Pick out and copy every line below that has the word "adds".
╭─ Data shown
(* ===== verification/Prelude.v ===== *)
(** * FuvarFeladat: a verification development of the trip and work-hour ledger

    ** The program

    [src/main.py] is a PySide6 desktop program for a delivery driver.  Its
    main window [FuvarAdminApp] keeps two month ledgers in [QTableWidget]s,
    with one row per day of the current month keyed by the date text
    [yyyy-MM-dd]:
    - the work ledger, with columns date, day name, start, end and hours;
    - the delivery ledger, with columns date and nine distance zones.
    It also keeps a form of input widgets, the m3 volumes typed for the
    current trip ([self.m3_values]), two append-only JSON journals, and an
    SQLite file with three reference tables (factories, addresses, zones).
    The handlers run to completion on the GUI thread, one at a time, so the
    program is a sequence of handler steps over one state:
    - [setupTableRows] fills the ledgers when the window opens;
    - [handleM3Input] (Enter in the m3 field) accumulates a volume and writes
      its summary into the ledger;
    - [saveDeliveryData] adds the trip's total to the zone cell of the day;
    - [saveWorkHours] writes the times and the hours of the day;
    - [saveToExcel], [exportToExcel], [openExcel] and [loadDataFromExcel]
      move the ledgers to and from a workbook;
    - [initDatabase], [loadFactories] and the dialog [DatabaseManager]
      (opened by [openDatabaseManager]) keep the reference tables.
    [getZoneColumn] turns the chosen distance band into a zone column for
    both ledger handlers, and every handler finds the row of the date by the
    same scan.

    ** The files

    - Prelude.v (this file): the state-and-exception monad [Py S A := S -> S
      * outcome A] the handlers are written in, where Python keeps every
      mutation made before an exception; [try_except]; [py_for], the
      [for x in xs] loop; the monad laws, a setoid equivalence [=py=] with
      its [Proper] instances, and the loop lemmas: a run of [py_for] under
      an invariant, and induction over [range n]; a small Hoare-style
      library, [keeps P m] (the handler keeps [P]) and [only_raises c P m]
      (it raises only exceptions in [c]), with one lemma per construct of
      the monad and the tactic [keeps_tac]; and the frame property
      [commutes g m] ([m] neither reads nor writes what [g] sets).
    - PyStr.v, PyFloat.v: the CPython built-ins the code calls on strings
      ([strip], [replace], [split], [join], [int], [str]) and floats
      ([float(text)], [f"{x:.Nf}"], [sum]), from CPython's algorithms.
    - QtTable.v: the table widget as a typeclass [TableWidget] with its
      contract [TableWidgetLaws], and the instance [qtable], which behaves
      as Qt's row-major item vector does: [setItem] past the last column
      lands in the next row.  QtDate.v: [QDate] and [QTime] and their text
      forms.
    - Zone.v, Module [ZoneResolver]: [getZoneColumn] (main.py:493-499) and
      the band labels of the combo box and the table headers.
    - Ledger.v: the window state [App T] (form, two ledgers, [m3_values],
      journals, messages), its setters, the table access the handlers use
      ([cell_text] raises [AttributeError] on a missing item), the row scan
      [scan_rows], and [setupTableRows] (main.py:390-415), with [init_app],
      the window right after [__init__].
    - Volume.v: [handleM3Input] and [updateDeliveryTable] (main.py:454-491).
    - Delivery.v: [saveDeliveryData] (main.py:536-581), split as the code is
      into building the record, the zone update, the journal write and the
      reset.
    - WorkHours.v: [saveWorkHours] (main.py:501-534), with
      [datetime.strptime(_, '%H:%M')] as the regular expression CPython
      compiles for it, and [timedelta.seconds].
    - RefStore.v: the SQLite tables as lists of rows in rowid order (Module
      [Sql]), [initDatabase], the main window's [loadFactories], and the
      dialog [DatabaseManager] (main.py:722-931): its three tabs, its nine
      handlers, and a session as a list of user actions run by [run_dialog].
    - DatabaseManagerFile.v, Module [DatabaseManagerFile]: the second copy
      of the dialog in [src/database_manager.py], method by method as that
      file writes it.
    - Excel.v: openpyxl sheets, [saveToExcel], [exportToExcel],
      [loadDataFromExcel], [loadWorkHoursRow], [loadDeliveryRow] and
      [openExcel] (main.py:583-714).
    - HandlerInvariants.v: what each handler of the main window preserves
      (dated ledgers, the m3 label) and that it returns normally.
    - Window.v: the program as a state machine: the window state (the
      application, the store, open or closed), the events the widgets,
      buttons ([setupButtons]) and menus ([MenuBar]) trigger, the handler
      each runs ([ui_run]), program start ([launch], [__main__]) and the
      inductive relation [reachable] of the windows a run reaches.
    - JournalSchema.v: the schema of the records the two JSON journals
      receive, and its proof for every reachable window.
    - QtWidgets.v: the Qt objects the window is built from ([QFrame],
      [QLabel], [QLineEdit], [QDateEdit], [QTimeEdit], [QComboBox],
      [QTableWidget] with its header, [QPushButton], [QMenuBar], the box
      layouts), as a store of objects addressed by reference, with the
      window's attributes as a Python dict ([AttributeError] on a missing
      one, [KeyError] on a missing dict key) and the object tree.
    - Layout.v, Module [MainWindow]: [__init__] and [initUI]
      (main.py:38-56) with [MenuBar] (main.py:20-35), [setupStyles]
      (97-158), [setupTopFrame] (160-246), [createInputGroup] (417-425),
      [loadFactories] (447-452), [setupBottomFrame] (248-357),
      [setupTableStyles] (359-388) and [setupButtons] (427-445), each call
      on a Qt object as written; [setupTableRows] is the handler of
      Ledger.v run on the cells of the two table widgets.
    - Scenarios.v: the handlers composed on a window of 5 November 2024.

    The handlers are written over any [TableWidget] and proved against
    [TableWidgetLaws], so the theorems hold for any table that keeps the
    contract.  The behaviour of writes past the last column is proved on
    [qtable] only, because the contract does not promise it.

    ** The theorems

    - Set-up: [setupTableRows] leaves both ledgers fresh for the month, and
      a fresh ledger has no two rows with the same date.
    - Zones: [getZoneColumn] of any ["<word> <i>-<rest>"] is [i // 5 + 1];
      its result is 0 or a column of at least 1; the first nine bands land
      in the table; the tenth does not.
    - Volumes and trips: the effect of [handleM3Input] and
      [saveDeliveryData] on every branch, errors included; the additive
      accumulation of the specification; the specification's examples.
    - The order of steps: the summary [handleM3Input] writes makes the next
      commit fail; a failed journal write makes a retry count the trip
      twice.
    - Work hours: the hours text is the exact duration rounded to two
      decimals, taken modulo a day; the effect of [saveWorkHours].
    - Reference data: the effect of load, add (its guard included) and
      delete; deleting the selected row refines the [remove] of the
      specification's contract on the collection of id to record; an
      invariant (positive, strictly increasing ids) kept by [initDatabase],
      and the seeding of an empty factories table at every start.
    - Excel: the delivery ledger survives save and load; a work ledger
      saved and loaded again comes back with its start, end and type
      columns shifted one column to the right (Excel.v); the total column
      stays empty.
    - The two dialog copies: database_manager.py's class is equivalent to
      main.py's on every session.
    - Whole runs (Window.v, by induction on [reachable]): the store's ids
      and the m3 label are invariants of every reachable window; without the
      last distance band the ledgers stay dated and no handler lets an
      exception escape; and the m3 values can always be committed and
      cleared by some sequence of events (a liveness property); every
      journal record of a reachable window has its schema (a valid date
      text, valid time texts, a combo box label).
    - The window's construction (Layout.v): [initUI] returns normally on
      every day and database; the widgets the attributes hold are the form
      and ledgers of [launch], the start state of every whole-run theorem
      (a refinement); the objects form a forest with nothing put in two
      places; exactly one object is not shown, the first delivery table;
      the shown delivery header has ten of its eleven labels, so
      ["Összeg"] is not shown and the last band has no column; the signals
      are connected to the slots [ui_run] dispatches.

    ** Bounds and exhaustive checks

    No model of the code uses fuel: every loop of the code is a [for] over
    a finite list, and [py_for] is structural on it.  The one fuel of the
    development is the depth bound of [descendants] (QtWidgets.v), the
    number of objects of the store: in a forest a path from a root visits
    each object at most once, so that many steps reach every object, and
    [forest] is proved of the window.  The construction theorems hold for
    every day and every database: they evaluate [initUI] with the day, the
    store and the filled ledgers as unknowns, which only flow into the
    widgets' values.  Two facts are checked by
    evaluation over a whole finite domain, with [vm_compute]:
    - [strptime] on the [HH:mm] text of each of the 24 * 60 = 1440 times;
    - the two-decimal text of [k * 60 / 3600] for each minute count [k] in
      [0, 1440).
    These are all the values that occur: a [QTime] from a time picker has
    an hour in [0, 24) and a minute in [0, 60), and the wrapped difference
    of two of them is below 1440 minutes.  Integers are unbounded [Z], as
    Python's [int] is; floats are Rocq's primitive binary64 floats, as
    Python's [float] is.

    ** Not modelled

    - The widgets' own behaviour beyond their values: a time picker or
      combo box is the value it holds, a QDateEdit a valid date (its
      1752-9999 range is not checked).
    - The content printed by [printData]: it opens a print dialog and, a
      TODO, prints nothing; it is modelled as a step that changes nothing.
    - How Qt renders a window: a style sheet is its text, a width or
      height its number; fonts, pixels and the layout geometry are not
      computed.  Qt's rules for putting an object that already has a parent
      into a second place are not modelled; [initUI_forest] shows the
      window never does it.  [QDate.currentDate()] is one day for the
      whole of [__init__].
    - The text of the JSON journals: a journal is the list of records
      appended to it.  A failure to open it is a flag of the state.
    - The text of an exception in a message box: a warning keeps the
      exception value, not [str(e)].
    - SQLite's own failures (a locked or unwritable file, a full disk):
      the store operations and [MenuDatabase] return normally by
      definition, so no theorem covers an [sqlite3.Error] escaping from the
      dialog or from [initDatabase].
    - What persists across a relaunch: the [Launch] event keeps the
      database but starts with empty journal logs, although the two JSON
      files on disk keep their lines; the journal theorems speak of the
      lines appended since the last start.
    - Editing a cell of a dialog table in place: Qt lets the user type
      into the [QTableWidget]s of the dialog, which changes what
      [deleteRef] later reads from column 0; the dialog's actions are the
      name and price fields, the tab's selection and the two buttons, so
      the deletion theorems assume the table shows the store.
    - Python's non-ASCII whitespace and digits in [strip], [int] and
      [float]: the form texts are treated as strings of UTF-8 bytes (see
      PyStr.v). *)

From Stdlib Require Import String List ZArith Lia Bool.
From Stdlib Require Import Morphisms Setoid.
Import ListNotations.
(* ===== verification/QtTable.v ===== *)
(** * The Qt table widget the ledgers are kept in

    The program keeps its month ledgers in [QTableWidget]s and touches them
    through five calls: [rowCount()], [item(row, col)] followed by
    [.text()], [setItem(row, col, QTableWidgetItem(text))],
    [insertRow(row)] and [setRowCount(0)].  Qt is a library the sources only
    call, so it is modelled twice:
    - [TableWidget] and [TableWidgetLaws] are the interface the handlers are
      written against and the contract their theorems use: reads and writes
      inside the table behave like a grid, reads outside it give [None],
      appending a row adds an empty row;
    - [qtable] implements it the way Qt's [QTableModel] (qtablewidget.cpp)
      does: one row-major vector of [rowCount * columnCount] optional items.
      [item()] checks the row and the column ([QAbstractItemModel::index]),
      while [setItem()] checks only the flat index [row * columnCount +
      column] against the vector, so a write to a column past the last one
      lands in the next row.  This is the behaviour the findings about the
      last distance band rest on; the contract does not promise it. *)

From Stdlib Require Import String Lia.
From stdpp Require Import base list.

(** ** The interface *)

Class TableWidget (T : Type) := {
  columnCount : T -> nat;
  rowCount : T -> nat;
  (** [item(row, col)]: the item's text, [None] for no item *)
  item : T -> nat -> nat -> option string;
  (** [setItem(row, col, QTableWidgetItem(text))] *)
  setItem : T -> nat -> nat -> string -> T;
  (** [insertRow(row)] *)
  insertRow : T -> nat -> T;
  (** [setRowCount(0)] *)
  clearRows : T -> T;
}.

(** The contract, relative to a well-formedness predicate every operation
    preserves. *)
Class TableWidgetLaws (T : Type) `{TableWidget T} := {
  table_wf : T -> Prop;
  wf_setItem t r c v : table_wf t -> table_wf (setItem t r c v);
  wf_insertRow t r : table_wf t -> table_wf (insertRow t r);
  wf_clearRows t : table_wf t -> table_wf (clearRows t);
  item_outside t r c :
    rowCount t <= r \/ columnCount t <= c -> item t r c = None;
  item_setItem_eq t r c v :
    table_wf t -> r < rowCount t -> c < columnCount t ->
    item (setItem t r c v) r c = Some v;
  item_setItem_ne t r c r' c' v :
    table_wf t -> r < rowCount t -> c < columnCount t -> (r, c) <> (r', c') ->
    item (setItem t r c v) r' c' = item t r' c';
  rowCount_setItem t r c v : rowCount (setItem t r c v) = rowCount t;
  columnCount_setItem t r c v : columnCount (setItem t r c v) = columnCount t;
  rowCount_insertRow_end t : rowCount (insertRow t (rowCount t)) = S (rowCount t);
  columnCount_insertRow t r : columnCount (insertRow t r) = columnCount t;
  item_insertRow_end t r c :
    table_wf t ->
    item (insertRow t (rowCount t)) r c = if r <? rowCount t then item t r c else None;
  rowCount_clearRows t : rowCount (clearRows t) = 0;
  columnCount_clearRows t : columnCount (clearRows t) = columnCount t;
}.

(** ** Qt's implementation: a row-major vector *)

Record qtable := {
  q_cols : nat;
  q_rows : nat;
  q_items : list (option string);
}.

(** A table widget after [setColumnCount(n)], with no rows. *)
Definition empty_qtable (n : nat) : qtable := {| q_cols := n; q_rows := 0; q_items := [] |}.

Definition q_item (t : qtable) (r c : nat) : option string :=
  if (r <? q_rows t) && (c <? q_cols t) then
    match q_items t !! (r * q_cols t + c) with Some o => o | None => None end
  else None.

(** [QTableModel::setItem]: only the flat index is checked. *)
Definition q_setItem (t : qtable) (r c : nat) (v : string) : qtable :=
  {| q_cols := q_cols t; q_rows := q_rows t;
     q_items := <[r * q_cols t + c := Some v]> (q_items t) |}.

(** [QTableModel::insertRows(row, 1)]: [columnCount] empty items at the
    row's flat position; a row past the end is refused. *)
Definition q_insertRow (t : qtable) (r : nat) : qtable :=
  if r <=? q_rows t then
    {| q_cols := q_cols t; q_rows := S (q_rows t);
       q_items := take (r * q_cols t) (q_items t) ++ replicate (q_cols t) None
                  ++ drop (r * q_cols t) (q_items t) |}
  else t.

Definition q_clearRows (t : qtable) : qtable :=
  {| q_cols := q_cols t; q_rows := 0; q_items := [] |}.

#[export] Instance qtable_widget : TableWidget qtable := {
  columnCount := q_cols;
  rowCount := q_rows;
  item := q_item;
  setItem := q_setItem;
  insertRow := q_insertRow;
  clearRows := q_clearRows;
}.

(** The shape invariant of [QTableModel]: the vector holds exactly
    [rowCount * columnCount] entries. *)
Definition q_wf (t : qtable) : Prop := length (q_items t) = q_rows t * q_cols t.

(** ** The implementation meets the contract *)

Lemma flat_index_inj n r c r' c' :
  c < n -> c' < n -> r * n + c = r' * n + c' -> r = r' /\ c = c'.
Proof.
  intros Hc Hc' H.
  assert (r = r') as <- by (destruct (Nat.lt_trichotomy r r') as [Hl|[Hl|Hl]]; [nia | exact Hl | nia]).
  split; [reflexivity | lia].
Qed.

Lemma q_flat_lt t r c : q_wf t -> r < q_rows t -> c < q_cols t -> r * q_cols t + c < length (q_items t).
Proof. unfold q_wf. intros -> Hr Hc. nia. Qed.

(** The shape invariant holds after every operation. *)
Lemma q_wf_setItem t r c v : q_wf t -> q_wf (q_setItem t r c v).
Proof. unfold q_wf; simpl. rewrite length_insert. auto. Qed.

Lemma q_wf_insertRow t r : q_wf t -> q_wf (q_insertRow t r).
Proof.
  unfold q_wf, q_insertRow. intros H. destruct (Nat.leb_spec r (q_rows t)) as [Hr|Hr]; [|exact H].
  simpl. rewrite !length_app, length_take, length_replicate, length_drop, H.
  assert (r * q_cols t <= q_rows t * q_cols t) by nia. lia.
Qed.

Lemma q_wf_clearRows t : q_wf (q_clearRows t).
Proof. reflexivity. Qed.

Lemma q_item_insertRow_end t r c :
  q_wf t -> q_item (q_insertRow t (q_rows t)) r c = if r <? q_rows t then q_item t r c else None.
Proof.
  intros H. unfold q_wf in H. unfold q_insertRow. rewrite Nat.leb_refl. unfold q_item; simpl.
  rewrite take_ge, drop_ge, app_nil_r by lia.
  destruct (Nat.ltb_spec r (q_rows t)) as [Hr|Hr];
    destruct (Nat.ltb_spec c (q_cols t)) as [Hc|Hc]; simpl;
    try (destruct (Nat.ltb_spec r (S (q_rows t))); [|lia]); simpl; try reflexivity.
  - rewrite lookup_app_l by (apply q_flat_lt; assumption). reflexivity.
  - destruct (Nat.ltb_spec r (S (q_rows t))); simpl; [|reflexivity].
    assert (r = q_rows t) as -> by lia.
    rewrite lookup_app_r by lia. rewrite H, Nat.add_sub_swap, Nat.sub_diag by lia.
    rewrite lookup_replicate_2 by lia. reflexivity.
  - destruct (Nat.ltb_spec r (S (q_rows t))); reflexivity.
Qed.

Lemma q_item_outside t r c : q_rows t <= r \/ q_cols t <= c -> q_item t r c = None.
Proof.
  unfold q_item. intros [Hr|Hc].
  - rewrite (proj2 (Nat.ltb_ge _ _) Hr). reflexivity.
  - rewrite (proj2 (Nat.ltb_ge c _) Hc), andb_false_r. reflexivity.
Qed.

Lemma q_item_setItem_eq t r c v :
  q_wf t -> r < q_rows t -> c < q_cols t -> q_item (q_setItem t r c v) r c = Some v.
Proof.
  intros H Hr Hc. unfold q_item, q_setItem; cbn [q_rows q_cols q_items].
  apply Nat.ltb_lt in Hr as Hr', Hc as Hc'. rewrite Hr', Hc'. cbn [andb].
  rewrite list_lookup_insert_eq by (apply q_flat_lt; assumption). reflexivity.
Qed.

Lemma q_item_setItem_ne t r c r' c' v :
  q_wf t -> r < q_rows t -> c < q_cols t -> (r, c) <> (r', c') ->
  q_item (q_setItem t r c v) r' c' = q_item t r' c'.
Proof.
  intros H Hr Hc Hne. unfold q_item, q_setItem; cbn [q_rows q_cols q_items].
  destruct ((r' <? q_rows t) && (c' <? q_cols t)) eqn:E; [|reflexivity].
  apply andb_prop in E as [_ Hc']. apply Nat.ltb_lt in Hc'.
  rewrite list_lookup_insert_ne; [reflexivity|].
  intros Heq. apply Hne. apply flat_index_inj in Heq as [H1 H2]; [subst; reflexivity | exact Hc | exact Hc'].
Qed.

Lemma q_rows_insertRow_end t : q_rows (q_insertRow t (q_rows t)) = S (q_rows t).
Proof. unfold q_insertRow. rewrite Nat.leb_refl. reflexivity. Qed.

Lemma q_cols_insertRow t r : q_cols (q_insertRow t r) = q_cols t.
Proof. unfold q_insertRow. destruct (r <=? q_rows t); reflexivity. Qed.

#[export] Instance qtable_laws : TableWidgetLaws qtable := {|
  table_wf := q_wf;
  wf_setItem := q_wf_setItem;
  wf_insertRow := q_wf_insertRow;
  wf_clearRows t _ := q_wf_clearRows t;
  item_outside := q_item_outside;
  item_setItem_eq := q_item_setItem_eq;
  item_setItem_ne := q_item_setItem_ne;
  rowCount_setItem t r c v := eq_refl;
  columnCount_setItem t r c v := eq_refl;
  rowCount_insertRow_end := q_rows_insertRow_end;
  columnCount_insertRow := q_cols_insertRow;
  item_insertRow_end := q_item_insertRow_end;
  rowCount_clearRows t := eq_refl;
  columnCount_clearRows t := eq_refl;
|}.


(** ** Qt-specific: a write past the last column *)

(** [setItem(row, columnCount + c)] writes the cell [(row + 1, c)] when that
    row exists: the flat index is the same. *)
Lemma q_setItem_wraps t r c v :
  q_wf t -> S r < q_rows t -> c < q_cols t ->
  q_item (q_setItem t r (q_cols t + c) v) (S r) c = Some v.
Proof.
  intros H Hr Hc. unfold q_item, q_setItem; cbn [q_rows q_cols q_items].
  apply Nat.ltb_lt in Hr as Hr', Hc as Hc'. rewrite Hr', Hc'. cbn [andb].
  replace (r * q_cols t + (q_cols t + c)) with (S r * q_cols t + c) by lia.
  rewrite list_lookup_insert_eq by (apply q_flat_lt; assumption). reflexivity.
Qed.

(** ... and leaves every other cell as it was. *)
Lemma q_setItem_wraps_other t r c v r' c' :
  q_wf t -> c < q_cols t -> (r', c') <> (S r, c) ->
  q_item (q_setItem t r (q_cols t + c) v) r' c' = q_item t r' c'.
Proof.
  intros H Hc Hne. unfold q_item, q_setItem; cbn [q_rows q_cols q_items].
  destruct ((r' <? q_rows t) && (c' <? q_cols t)) eqn:E; [|reflexivity].
  apply andb_prop in E as [_ Hc']. apply Nat.ltb_lt in Hc'.
  rewrite list_lookup_insert_ne; [reflexivity|].
  replace (r * q_cols t + (q_cols t + c)) with (S r * q_cols t + c) by lia.
  intros Heq. apply Hne. apply flat_index_inj in Heq as [H1 H2]; [subst; reflexivity | exact Hc | exact Hc'].
Qed.

(** A write whose flat index is past the vector changes nothing. *)
Lemma q_setItem_past_end t r c v :
  length (q_items t) <= r * q_cols t + c -> q_setItem t r c v = t.
Proof.
  intros H. unfold q_setItem. rewrite list_insert_ge by exact H. destruct t; reflexivity.
Qed.

(** The case the program meets: [setItem(row, columnCount)] writes the
    first cell of the next row. *)
Lemma q_setItem_count_wraps t r v :
  q_wf t -> S r < q_rows t -> 0 < q_cols t -> q_item (q_setItem t r (q_cols t) v) (S r) 0 = Some v.
Proof. intros. rewrite <- (Nat.add_0_r (q_cols t)) at 1. apply q_setItem_wraps; assumption. Qed.

Lemma q_setItem_count_other t r v r' c' :
  q_wf t -> 0 < q_cols t -> (r', c') <> (S r, 0) ->
  q_item (q_setItem t r (q_cols t) v) r' c' = q_item t r' c'.
Proof. intros. rewrite <- (Nat.add_0_r (q_cols t)) at 1. apply q_setItem_wraps_other; assumption. Qed.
╰─
Answer below:
    - [saveDeliveryData] adds the trip's total to the zone cell of the day;
      appending a row adds an empty row;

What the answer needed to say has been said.